Sprint highlighted network enhancements and a hefty profit during its fiscal Q2, despite a decline in overall subscriber numbers.

The operator overturned a net loss of $48 million in the three months to end-September 2017 with a profit of $196 million in the recent quarter, the bulk of which ($178 million) was due to implementation of new accounting standards.

Consolidated revenue of $8.4 billion was up from $7.9 billion in fiscal Q2 2017. Wireless service revenue of $5.5 billion was down slightly from $5.6 billion, due to a $173 million impact from the new accounting standards. But without that drag, Sprint said wireless service revenue would have inched up to $5.7 billion, marking the first increase in five years.

The growth came despite Sprint’s loss of 20,000 wireless subscribers in the quarter, as post paid net additions of 109,000 failed to offset the loss of 14,000 in prepaid users during the quarter and the previous removal of 115,000 wholesale subscribers at the start of Sprint’s fiscal Q1.

In fiscal Q2 2017, post paid net additions stood at 168,000.

Sprint ended the recent quarter with 54.5 million total connections, down from 54.6 million.

Network improvements
The operator talked up an accelerated roll out of small cells, revealing it deployed more small cells in the past six months than the previous two years combined.
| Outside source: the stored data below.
(** * ProtobankBankC auth-service: credential lifecycle and request admission

    A shallow embedding of the Go sources of the auth service
    (internal/utils/password.go, internal/utils/jwt.go,
    internal/middleware/rate_limit.go, internal/services/auth_service.go,
    pkg/errors/errors.go) together with the properties their
    specification states about them.

    Conventions.
    - A Go [string] is a sequence of bytes: Rocq's [string].  [len(s)] is
      [String.length s].
    - A Go [int], [time.Time] and [time.Duration] are [Z]; instants and
      durations count nanoseconds, as [time.Duration] does.  Instants and
      their differences are assumed to stay inside the 64-bit range, so
      no saturation of [Time.Sub] is modelled; the one product of
      durations, in [cleanup], wraps around as an [int64] does.
    - [time.Now()] is an explicit argument [now] of every function that
      reads the clock.
    - A function returning [(T, error)] returns a [result]. *)

From Stdlib Require Import ZArith String Ascii List Bool Lia.
From stdpp Require Import base option gmap strings list fin_maps.

Local Open Scope string_scope.
Local Open Scope Z_scope.

(** ** Results *)

Inductive result (E A : Type) : Type :=
| Ok (a : A)
| Fail (e : E).
Arguments Ok {E A} a.
Arguments Fail {E A} e.

(** ** Bytes and strings, as the Go standard library treats them *)

Module strings.

Definition byte_in (lo hi : N) (c : ascii) : bool :=
  ((lo <=? N_of_ascii c) && (N_of_ascii c <=? hi))%N.

Definition isUpper : ascii -> bool := byte_in 65 90.
Definition isLower : ascii -> bool := byte_in 97 122.
Definition isDigit : ascii -> bool := byte_in 48 57.

(** [for _, char := range s { if p(char) { found = true; break } }].
    The predicates used below only accept ASCII code points; a byte of a
    multi-byte UTF-8 sequence is at least 128 and an invalid byte decodes
    to U+FFFD, so ranging over runes and over bytes agree here. *)
Fixpoint any (p : ascii -> bool) (s : string) : bool :=
  match s with
  | EmptyString => false
  | String c s' => p c || any p s'
  end.

(** [strings.ContainsRune(chars, c)] for an ASCII [c]. *)
Definition ContainsRune (chars : string) (c : ascii) : bool :=
  any (Ascii.eqb c) chars.

Definition lowerByte (c : ascii) : ascii :=
  if isUpper c then ascii_of_N (N_of_ascii c + 32) else c.

(** [strings.ToLower] on the ASCII letters.  Outside ASCII Go lower-cases
    by the Unicode tables; the deny-lists below hold ASCII keys only.
    For e-mail addresses see [unicode.ToLower]. *)
Fixpoint ToLower (s : string) : string :=
  match s with
  | EmptyString => EmptyString
  | String c s' => String (lowerByte c) (ToLower s')
  end.

Fixpoint HasPrefix (s p : string) : bool :=
  match p, s with
  | EmptyString, _ => true
  | String a p', String b s' => Ascii.eqb a b && HasPrefix s' p'
  | String _ _, EmptyString => false
  end.

(** [strings.Contains(s, sub)] *)
Fixpoint Contains (s sub : string) : bool :=
  HasPrefix s sub ||
  match s with
  | EmptyString => false
  | String _ s' => Contains s' sub
  end.

Definition isEmpty (s : string) : bool :=
  match s with EmptyString => true | _ => false end.

(** The ASCII white space [strings.TrimSpace] cuts: tab, line feed,
    vertical tab, form feed, carriage return and space.  For e-mail
    addresses see [unicode.TrimSpace]. *)
Definition isSpace (c : ascii) : bool :=
  byte_in 9 13 c || byte_in 32 32 c.

Fixpoint trimLeft (s : string) : string :=
  match s with
  | String c s' => if isSpace c then trimLeft s' else s
  | EmptyString => EmptyString
  end.

Fixpoint trimRight (s : string) : string :=
  match s with
  | EmptyString => EmptyString
  | String c s' =>
      let r := trimRight s' in
      if isSpace c && isEmpty r then EmptyString else String c r
  end.

Definition TrimSpace (s : string) : string := trimRight (trimLeft s).

Definition len (s : string) : Z := Z.of_nat (String.length s).

(** The double quote, which a literal here does not hold. *)
Definition dquote : ascii := ascii_of_N 34.

End strings.

(** ** UTF-8, as package unicode/utf8 decodes it *)

Module utf8.
Import strings.

(** [c < utf8.RuneSelf]: the top bit of the byte is clear. *)
Definition isASCII (c : ascii) : bool :=
  match c with Ascii _ _ _ _ _ _ _ top => negb top end.

(** A byte 10xxxxxx. *)
Definition continuation : ascii -> bool := byte_in 128 191.

(** The valid encodings of two, three and four bytes: no overlong form,
    no surrogate half, nothing above U+10FFFF. *)
Definition valid2 (a b : ascii) : bool :=
  byte_in 194 223 a && continuation b.

Definition valid3 (a b c : ascii) : bool :=
  (byte_in 224 224 a && byte_in 160 191 b
   || byte_in 225 236 a && continuation b
   || byte_in 237 237 a && byte_in 128 159 b
   || byte_in 238 239 a && continuation b)
  && continuation c.

Definition valid4 (a b c d : ascii) : bool :=
  (byte_in 240 240 a && byte_in 144 191 b
   || byte_in 241 243 a && continuation b
   || byte_in 244 244 a && byte_in 128 143 b)
  && continuation c && continuation d.

(** The encoding of [utf8.RuneError], U+FFFD: the bytes EF BF BD. *)
Definition RuneError : string :=
  String (ascii_of_N 239)
    (String (ascii_of_N 191) (String (ascii_of_N 189) EmptyString)).

End utf8.

(** ** Package strings beyond ASCII

    [strings.ToLower] maps every letter by the Unicode tables and
    [strings.TrimSpace] cuts every white-space code point, U+00A0 and
    U+3000 among them.  The service applies both to e-mail addresses,
    which need not be ASCII; for these the two functions are taken as
    they are, with the facts about them stated here.  On ASCII text they
    are [strings.ToLower] and [strings.TrimSpace] above. *)

Module unicode.

Definition isASCII (s : string) : bool :=
  negb (strings.any (fun c => negb (utf8.isASCII c)) s).

Class Strings := {
  ToLower : string -> string;
  TrimSpace : string -> string;
  (** Every code point, and every invalid byte, is mapped to a code
      point. *)
  ToLower_not_empty :
    forall s, s <> EmptyString -> ToLower s <> EmptyString;
  ToLower_ASCII :
    forall s, isASCII s = true -> ToLower s = strings.ToLower s;
  TrimSpace_ASCII :
    forall s, isASCII s = true -> TrimSpace s = strings.TrimSpace s
}.

End unicode.

(** ** encoding/json on a string value

    [json.Marshal] writes a string with every byte that does not begin a
    valid UTF-8 encoding replaced by U+FFFD; its escapes are undone by
    [json.Unmarshal].  So this is the string read back from the text
    written for [s]: [s] itself exactly when [s] is valid UTF-8. *)

Module json.
Import strings utf8.

Fixpoint roundTrip (s : string) : string :=
  match s with
  | EmptyString => EmptyString
  | String a s1 =>
      if isASCII a then String a (roundTrip s1)
      else
        match s1 with
        | String b s2 =>
            if valid2 a b then String a (String b (roundTrip s2))
            else
              match s2 with
              | String c s3 =>
                  if valid3 a b c then
                    String a (String b (String c (roundTrip s3)))
                  else
                    match s3 with
                    | String d s4 =>
                        if valid4 a b c d then
                          String a (String b (String c (String d
                            (roundTrip s4))))
                        else RuneError +:+ roundTrip s1
                    | EmptyString => RuneError +:+ roundTrip s1
                    end
              | EmptyString => RuneError +:+ roundTrip s1
              end
        | EmptyString => RuneError
        end
  end.

End json.

(** ** crypto/sha256 and crypto/sha512

    The digests of FIPS 180-4 on byte strings; words are [Z] below
    [2 ^ wordBits]. *)

Module sha2.

Definition bytesOf (s : string) : list Z :=
  map (fun c => Z.of_N (N_of_ascii c)) (list_ascii_of_string s).

Definition stringOf (bs : list Z) : string :=
  string_of_list_ascii (map (fun b => ascii_of_N (Z.to_N b)) bs).

(** The [n] bytes of [x], most significant first. *)
Fixpoint bigEndian (n : nat) (x : Z) : list Z :=
  match n with
  | O => []
  | S n' => bigEndian n' (x / 256) ++ [x mod 256]
  end.

Definition fromBigEndian (bs : list Z) : Z :=
  fold_left (fun acc b => acc * 256 + b) bs 0.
The operator had a total of 21,000 small cells active on its network at end September, up from 2,000 at the same point in 2017.
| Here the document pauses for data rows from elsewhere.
(** The single-file branch of [transcribeAudio], taken when [chunks] is
    [undefined] or empty. *)
Lemma transcribeAudio_single (audioPath : string)
    (chunks : option (list AudioChunk)) (options : AudioOptions) (log : Log) :
  chunks = None \/ chunks = Some [] ->
  exists events result,
    transcribeAudioFile api audioPath (as_file_options options) log
      = (result, log ++ events) /\
    transcribeAudio api audioPath chunks options log
      = (match result with
         | inr out => inr {| transcript := out; chunksProcessed := 1 |}
         | inl error => inl error
         end, log ++ events) /\
    Forall (fun q => q = request_of audioPath (as_file_options options))
      (requests events) /\
    (List.length (requests events) <= 3)%nat.
Proof.
  intros Hchunks.
  destruct (transcribeAudioFile_events api audioPath (as_file_options options)
              log) as (events & result & Hrun & Hshape & Hcount).
  exists events, result. repeat split; try assumption.
  - assert (Hsingle :
      transcribeAudio api audioPath chunks options log
      = (transcript <- transcribeAudioFile api audioPath
                         (as_file_options options) ;;
         ret {| transcript := transcript; chunksProcessed := 1 |}) log)
      by (destruct Hchunks as [-> | ->]; reflexivity).
    rewrite Hsingle. unfold bind. rewrite Hrun. now destruct result.
  - apply Forall_forall.
    apply each_request_in
      with (2 := call_events_requests _ _ _ Hshape [] eq_refl).
    now intros ? ? [-> _].
Qed.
It also highlighted the continued rollout of its 2.5GHz spectrum, noting the band is now deployed on 70 per cent of its macro sites, compared with 50 per cent at end fiscal Q2 2017

CTO John Saw provided an update on Sprint’s transition to VoLTE, stating it had conducted soft-launches in 35 cities. It plans to add more cities in the coming weeks as it moves toward commercial launches in 2019.